Zurück in die Kleinstadt

Die Stadt Anklam als Kontrast zum Dorf. Für Judith Zander selbst ist Anklam Provinz. Nach dem Studium in Greifswald zieht sie nach Leipzig, dann nach Berlin.
"Ich hätte nicht über die Provinz schreiben können, wenn ich immer dageblieben wäre. Es braucht also doch dann diesen Abstand. Es gab aber umgekehrt nie das Bedürfnis, über die Großstadt zu schreiben. Also es kommt sehr vereinzelt mal in Gedichten vor. Aber so als Romanhintergrund interessiert mich das eigentlich nicht."
Das könnte sich bald ändern. Judith Zander hat sich Abstand zu Berlin verschafft. Im Frühjahr ist die Autorin wieder aufs Land zurückgekehrt. Nicht nach Anklam in Vorpommern, sondern nach Jüterbog in Brandenburg. Zander hatte wortwörtlich die Nase voll von der Großstadt:
"In Berlin riecht man ja die Jahreszeiten nicht, das vermisse ich eigentlich am stärksten. In Berlin gibt es immer nur die Abgase und andere olfaktorische Zumutungen zu riechen. Es ist alles irgendwie dreckig. Es sind immer viel zu viele Leute unterwegs.

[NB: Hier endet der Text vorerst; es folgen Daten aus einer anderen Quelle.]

(* ===== verification/CStdio.v ===== *)
(** More of the C library, for the programs that print and scan: numbers in
    decimal and hexadecimal, [sscanf] of a number, [fgets], [strrchr] and
    [strncpy]. *)
From S2P Require Import Prelude CString.

(** * Printing numbers *)

(** The digits of [n] in base [b], in front of [acc]. *)
Fixpoint print_digits (fuel : nat) (b n : Z) (digit : Z -> Z) (acc : buffer) : buffer :=
  match fuel with
  | O => acc
  | S fuel =>
      let acc := digit (n mod b) :: acc in
      if n / b =? 0 then acc else print_digits fuel b (n / b) digit acc
  end.
Definition print_fuel (n : Z) : nat := S (Z.to_nat (Z.log2 n)).

(** [%u], [%lu] and [%d] of a number that is not negative. *)
Definition dec (n : Z) : buffer := print_digits (print_fuel n) 10 n (fun d => 48 + d) [].
(** [%d] *)
Definition dec_signed (n : Z) : buffer := if n <? 0 then 45 :: dec (- n) else dec n.
(** [%02X] of a byte *)
Definition hex_digit (d : Z) : Z := if d <? 10 then 48 + d else 55 + d.
Definition hex2 (b : Z) : buffer := [hex_digit (b / 16); hex_digit (b mod 16)].

(** * Scanning numbers *)

(** [sscanf(s, "%d", &n)] and [sscanf(s, "%u", &n)]: what is stored, if the
    conversion takes place. The number is read as a [long], at whose ends it
    stays, and cut to its type. *)
Definition starts_number (s : buffer) : bool :=
  match skip_space s with
  | c :: s' =>
      if (c =? 45) || (c =? 43) then match s' with d :: _ => is_digit d | [] => false end
      else is_digit c
  | [] => false
  end.
Definition scan_d (s : buffer) : option Z :=
  if starts_number s then Some (i32 (fst (strtol s))) else None.
Definition scan_u (s : buffer) : option Z :=
  if starts_number s then Some (u32 (fst (strtol s))) else None.
(** [atoi] *)
Definition atoi (s : buffer) : Z := i32 (fst (strtol s)).

(** * Strings and lines *)

(** [strrchr(s, c)]: what precedes the last [c], and what follows it. *)
Fixpoint strrchr (s : buffer) (c : Z) : option (buffer * buffer) :=
  match s with
  | [] => None
  | x :: s' =>
      match strrchr s' c with
      | Some (a, b) => Some (x :: a, b)
      | None => if x =? c then Some ([], s') else None
      end
  end.

(** The length of the first line of a text, its newline included. *)
Fixpoint line_length (s : buffer) : nat :=
  match s with
  | [] => O
  | c :: s => if c =? 10 then 1%nat else S (line_length s)
  end.

(** [fgets] into an array of [n] bytes: the string stored and what is left;
    [None] at the end of the input. *)
Definition fgets (n : nat) (input : buffer) : option (buffer * buffer) :=
  match input with
  | [] => None
  | _ => let k := Nat.min (n - 1) (line_length input) in Some (take k input, drop k input)
  end.

(** A string without the white space at its end. *)
Fixpoint strip_end (s : buffer) : buffer :=
  match s with
  | [] => []
  | c :: s =>
      match strip_end s with
      | [] => if is_space c then [] else [c]
      | t => c :: t
      end
  end.

(** What [strncpy] of [s] leaves in the first [n] bytes of its destination. *)
Definition strncpy (n : nat) (s : buffer) : buffer :=
  take n s ++ replicate (n - length s) 0.

(** * Laws *)

Lemma print_digits_app fuel b n f acc :
  print_digits fuel b n f acc = print_digits fuel b n f [] ++ acc.
Proof.
  revert n acc. induction fuel as [|fuel IH]; intros n acc; [done|]. cbn [print_digits].
  destruct (n / b =? 0); [done|]. by rewrite IH, (IH _ [_]), <-app_assoc.
Qed.

Lemma print_fuel_enough n : 0 <= n -> n < 10 ^ Z.of_nat (print_fuel n).
Proof.
  intros Hn. unfold print_fuel. destruct (Z.eq_dec n 0) as [->|Hp]; [reflexivity|].
  pose proof (Z.log2_spec n ltac:(lia)) as [_ H]. pose proof (Z.log2_nonneg n).
  rewrite Nat2Z.inj_succ, Z2Nat.id by done.
  eapply Z.lt_le_trans; [exact H|]. apply Z.pow_le_mono_l. lia.
Qed.

(** The digits of a number, as they are printed. *)
Lemma print_digits_ok fuel n :
  0 <= n < 10 ^ Z.of_nat fuel -> (0 < fuel)%nat ->
  let s := print_digits fuel 10 n (fun d => 48 + d) [] in
  Forall (fun c => is_digit c = true) s /\ s <> [] /\
  (forall acc rest, (match rest with c :: _ => is_digit c = false | [] => True end) ->
    digits acc (s ++ rest) = acc * 10 ^ Z.of_nat (length s) + n).
Proof.
  revert n. induction fuel as [|fuel IH]; intros n Hn Hf; [lia|].
  cbn [print_digits]. pose proof (Z.mod_pos_bound n 10 ltac:(lia)) as Hm.
  assert (Hd : is_digit (48 + n mod 10) = true)
    by (unfold is_digit; apply andb_true_iff; split; apply Z.leb_le; lia).
  assert (Hone : forall acc rest, (match rest with c :: _ => is_digit c = false | [] => True end) ->
    digits acc ((48 + n mod 10) :: rest) = acc * 10 + n mod 10).
  { intros acc rest Hr. cbn [digits]. rewrite Hd. replace (48 + n mod 10 - 48) with (n mod 10) by lia.
    destruct rest as [|c rest]; cbn [digits]; [lia|]. rewrite Hr. lia. }
  destruct (Z.eqb_spec (n / 10) 0) as [Hz|Hz].
  - split; [by constructor|]. split; [done|]. intros acc rest Hr. cbn [app length].
    rewrite Hone by done. pose proof (Z_div_mod_eq_full n 10). lia.
  - assert (Hq : 0 <= n / 10 < 10 ^ Z.of_nat fuel).
    { rewrite Nat2Z.inj_succ, Z.pow_succ_r in Hn by lia. split; [apply Z.div_pos; lia|].
      apply Z.div_lt_upper_bound; lia. }
    assert (Hf' : (0 < fuel)%nat).
    { destruct fuel; [|lia]. change (10 ^ Z.of_nat 0) with 1 in Hq. lia. }
    rewrite print_digits_app. destruct (IH (n / 10) Hq Hf') as (H1 & H2 & H3).
    set (s := print_digits fuel 10 (n / 10) _ []) in *.
    split; [apply Forall_app; split; [done|by constructor]|]. split; [by destruct s|].
    intros acc rest Hr. rewrite <-app_assoc. cbn [app].
    assert (Hs : forall t a, Forall (fun c => is_digit c = true) t ->
      digits a (t ++ (48 + n mod 10) :: rest) = digits (digits a t) ((48 + n mod 10) :: rest)).
    { intros t. induction t as [|c t IHt]; intros a Ht; [done|].
      apply Forall_cons in Ht as [Hc Ht]. cbn [app digits]. rewrite Hc. by apply IHt. }
    rewrite Hs, Hone by done. pose proof (H3 acc [] I) as H4. rewrite app_nil_r in H4.
    rewrite H4, length_app. cbn [length]. rewrite Nat2Z.inj_add, Z.pow_add_r by lia.
    change (10 ^ Z.of_nat 1) with 10. pose proof (Z_div_mod_eq_full n 10). lia.
Qed.

Lemma dec_digits n : 0 <= n -> Forall (fun c => is_digit c = true) (dec n) /\ dec n <> [].
Proof.
  intros Hn. destruct (print_digits_ok (print_fuel n) n) as (H1 & H2 & _).
  - split; [done|]. by apply print_fuel_enough.
  - unfold print_fuel. lia.
  - done.
Qed.

Lemma length_dec n k :
  0 <= n < 10 ^ Z.of_nat k -> (0 < k)%nat -> (length (dec n) <= k)%nat.
Proof.
  unfold dec. generalize (print_fuel n). intros fuel. revert n k.
  induction fuel as [|fuel IH]; intros n k Hn Hk; [simpl; lia|]. cbn [print_digits].
  destruct (Z.eqb_spec (n / 10) 0) as [_|Hz]; [simpl; lia|].
  rewrite print_digits_app, length_app. cbn [length]. destruct k as [|k]; [lia|].
  rewrite Nat2Z.inj_succ, Z.pow_succ_r in Hn by lia.
  assert (Hq : 0 <= n / 10 < 10 ^ Z.of_nat k)
    by (split; [apply Z.div_pos; lia|apply Z.div_lt_upper_bound; lia]).
  assert (Hk' : (0 < k)%nat) by (destruct k; [change (10 ^ Z.of_nat 0) with 1 in Hq; lia|lia]).
  specialize (IH (n / 10) k Hq Hk'). lia.
Qed.

Lemma digits_dec n rest :
  0 <= n -> (match rest with c :: _ => is_digit c = false | [] => True end) ->
  digits 0 (dec n ++ rest) = n.
Proof.
  intros Hn Hr. destruct (print_digits_ok (print_fuel n) n) as (_ & _ & H3).
  - split; [done|]. by apply print_fuel_enough.
  - unfold print_fuel. lia.
  - unfold dec. rewrite H3 by done. lia.
Qed.

(** A number that fits is scanned as it was printed, whatever follows it. *)
Lemma strtol_dec n rest :
  0 <= n < 2 ^ 63 -> (match rest with c :: _ => is_digit c = false | [] => True end) ->
  strtol (dec n ++ rest) = (n, false) /\ starts_number (dec n ++ rest) = true.
Proof.
  intros Hn Hr. pose proof (digits_dec n rest ltac:(lia) Hr) as Hd.
  destruct (dec_digits n ltac:(lia)) as [Ha Hne].
  unfold strtol, starts_number. destruct (dec n) as [|c s]; [done|].
  apply Forall_cons in Ha as [Hc _]. cbn [app] in *.
  assert (Hr1 : 48 <= c <= 57)
    by (unfold is_digit in Hc; apply andb_true_iff in Hc as [H1 H2]; lia).
  assert (Hsp : is_space c = false).
  { unfold is_space. apply orb_false_iff. split; [apply Z.eqb_neq; lia|].
    apply andb_false_iff. right. apply Z.leb_gt. lia. }
  cbn [skip_space]. rewrite Hsp. rewrite (proj2 (Z.eqb_neq c 45)), (proj2 (Z.eqb_neq c 43)) by lia.
  cbn [orb]. rewrite Hc, Hd. split; [|done].
  rewrite Z.gtb_ltb, (proj2 (Z.ltb_ge _ _)) by lia. by rewrite (proj2 (Z.ltb_ge _ _)) by lia.
Qed.

Lemma scan_d_dec n rest :
  0 <= n < 2 ^ 31 -> (match rest with c :: _ => is_digit c = false | [] => True end) ->
  scan_d (dec n ++ rest) = Some n.
Proof.
  intros Hn Hr. destruct (strtol_dec n rest) as [H1 H2]; [lia|done|].
  unfold scan_d. rewrite H2, H1. unfold i32. cbn [fst].
  change (2 ^ 31) with 2147483648 in *. rewrite u32_small by lia.
  by destruct (Z.ltb_spec n 2147483648); [|lia].
Qed.

Lemma strrchr_last a c b : c ∉ b -> strrchr (a ++ c :: b) c = Some (a, b).
Proof.
  intros Hb. assert (Hn : strrchr b c = None).
  { induction b as [|x b IH]; [done|]. apply not_elem_of_cons in Hb as [Hx Hb]. cbn [strrchr].
    rewrite IH by done. by destruct (Z.eqb_spec x c). }
  induction a as [|x a IH]; cbn [app strrchr]; [by rewrite Hn, Z.eqb_refl|]. by rewrite IH.
Qed.

Lemma strrchr_none s c : strrchr s c = None <-> c ∉ s.
Proof.
  induction s as [|x s IH]; cbn [strrchr]; [split; [intros _; apply not_elem_of_nil|done]|].
  rewrite not_elem_of_cons, <-IH. destruct (strrchr s c) as [[a b]|].
  - split; [done|]. intros [_ H]. done.
  - destruct (Z.eqb_spec x c) as [->|Hne].
    + split; [done|]. by intros [? _].
    + split; [|done]. intros _. split; [congruence|done].
Qed.

Lemma line_length_bound s : s <> [] -> (1 <= line_length s <= length s)%nat.
Proof.
  induction s as [|c s IH]; intros Hs; [done|]. cbn [line_length length].
  destruct (c =? 10); [lia|]. destruct s as [|d s]; [cbn; lia|]. specialize (IH ltac:(done)). lia.
Qed.

(** [fgets] consumes what it returns, and something whenever there is input. *)
Lemma fgets_ok n input line rest :
  (2 <= n)%nat -> fgets n input = Some (line, rest) ->
  input = line ++ rest /\ line <> [] /\ (length line < n)%nat.
Proof.
  intros Hn. unfold fgets. destruct input as [|c input]; [done|].
  pose proof (line_length_bound (c :: input) ltac:(done)) as Hl.
  set (k := Nat.min _ _). assert (Hk : (1 <= k < n)%nat) by lia. clearbody k. clear Hl.
  intros [= <- <-]. split; [by rewrite take_drop|].
  split; [destruct k; [lia|done]|]. rewrite length_take. lia.
Qed.

Lemma line_length_line l rest : 10 ∉ l -> line_length (l ++ 10 :: rest) = S (length l).
Proof.
  induction l as [|c l IH]; intros Hl; [done|]. apply not_elem_of_cons in Hl as [Hc Hl].
  cbn [app line_length length]. rewrite IH by done. by destruct (Z.eqb_spec c 10); [congruence|].
Qed.

(** A line that fits is read whole. *)
Lemma fgets_line n l rest :
  10 ∉ l -> (length l + 2 <= n)%nat -> fgets n (l ++ 10 :: rest) = Some (l ++ [10], rest).
Proof.
  intros Hl Hn. assert (E : l ++ 10 :: rest = (l ++ [10]) ++ rest) by (by rewrite <-app_assoc).
  assert (Hk : Nat.min (n - 1) (line_length (l ++ 10 :: rest)) = length (l ++ [10]))
    by (rewrite line_length_line, length_app by done; simpl; lia).
  transitivity (Some (take (Nat.min (n - 1) (line_length (l ++ 10 :: rest))) (l ++ 10 :: rest),
    drop (Nat.min (n - 1) (line_length (l ++ 10 :: rest))) (l ++ 10 :: rest))); [by destruct l|].
  rewrite Hk, E. by rewrite take_app_length, drop_app_length.
Qed.

Lemma strip_end_app s t :
  Forall (fun c => is_space c = true) t ->
  (match last s with Some c => is_space c = false | None => False end) ->
  strip_end (s ++ t) = s.
Proof.
  intros Ht. assert (Hnil : strip_end t = []).
  { induction Ht as [|c t Hc Ht IH]; [done|]. cbn. by rewrite IH, Hc. }
  induction s as [|c s IH]; intros Hl; [done|]. cbn [app strip_end].
  destruct s as [|d s].
  - cbn [app] in *. rewrite Hnil. cbn in Hl. by rewrite Hl.
  - by rewrite IH by exact Hl.
Qed.

Lemma length_strncpy n s : length (strncpy n s) = n.
Proof. unfold strncpy. rewrite length_app, length_take, length_replicate. lia. Qed.

(** A string shorter than the field is copied with its NUL; one that fills the
    field has none. *)
Lemma strncpy_string n s rest :
  c_string s -> (length s < n)%nat -> c_str (strncpy n s ++ rest) = Ok s.
Proof.
  intros Hs Hn. unfold strncpy. rewrite take_ge by lia.
  destruct (n - length s)%nat eqn:E; [lia|]. cbn [replicate]. rewrite <-app_assoc.
  cbn [app]. by apply c_str_app.
Qed.

Lemma strncpy_unterminated n s :
  c_string s -> (n <= length s)%nat -> c_str (strncpy n s) = Fault OutOfBounds.
Proof.
  intros Hs Hn. unfold strncpy. replace (n - length s)%nat with O by lia.
  cbn [replicate]. rewrite app_nil_r. assert (Ht : c_string (take n s)) by (by apply Forall_take).
  induction Ht as [|b t Hb Ht IH]; [done|]. cbn [c_str]. destruct (Z.eqb_spec b 0); [done|].
  by rewrite IH.
Qed.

Und ich war, glaube ich, nie ein geborener Großstadtmensch. Es hat mich immer sehr viel stärker aufs Land gezogen. Jetzt ziehe ich zwar nicht direkt aufs Land, sondern nach Jüterbog in eine Kleinstadt. Aber es ist erst mal ein ganz guter Kompromiss, bevor dann vielleicht irgendwann das totale Land kommt."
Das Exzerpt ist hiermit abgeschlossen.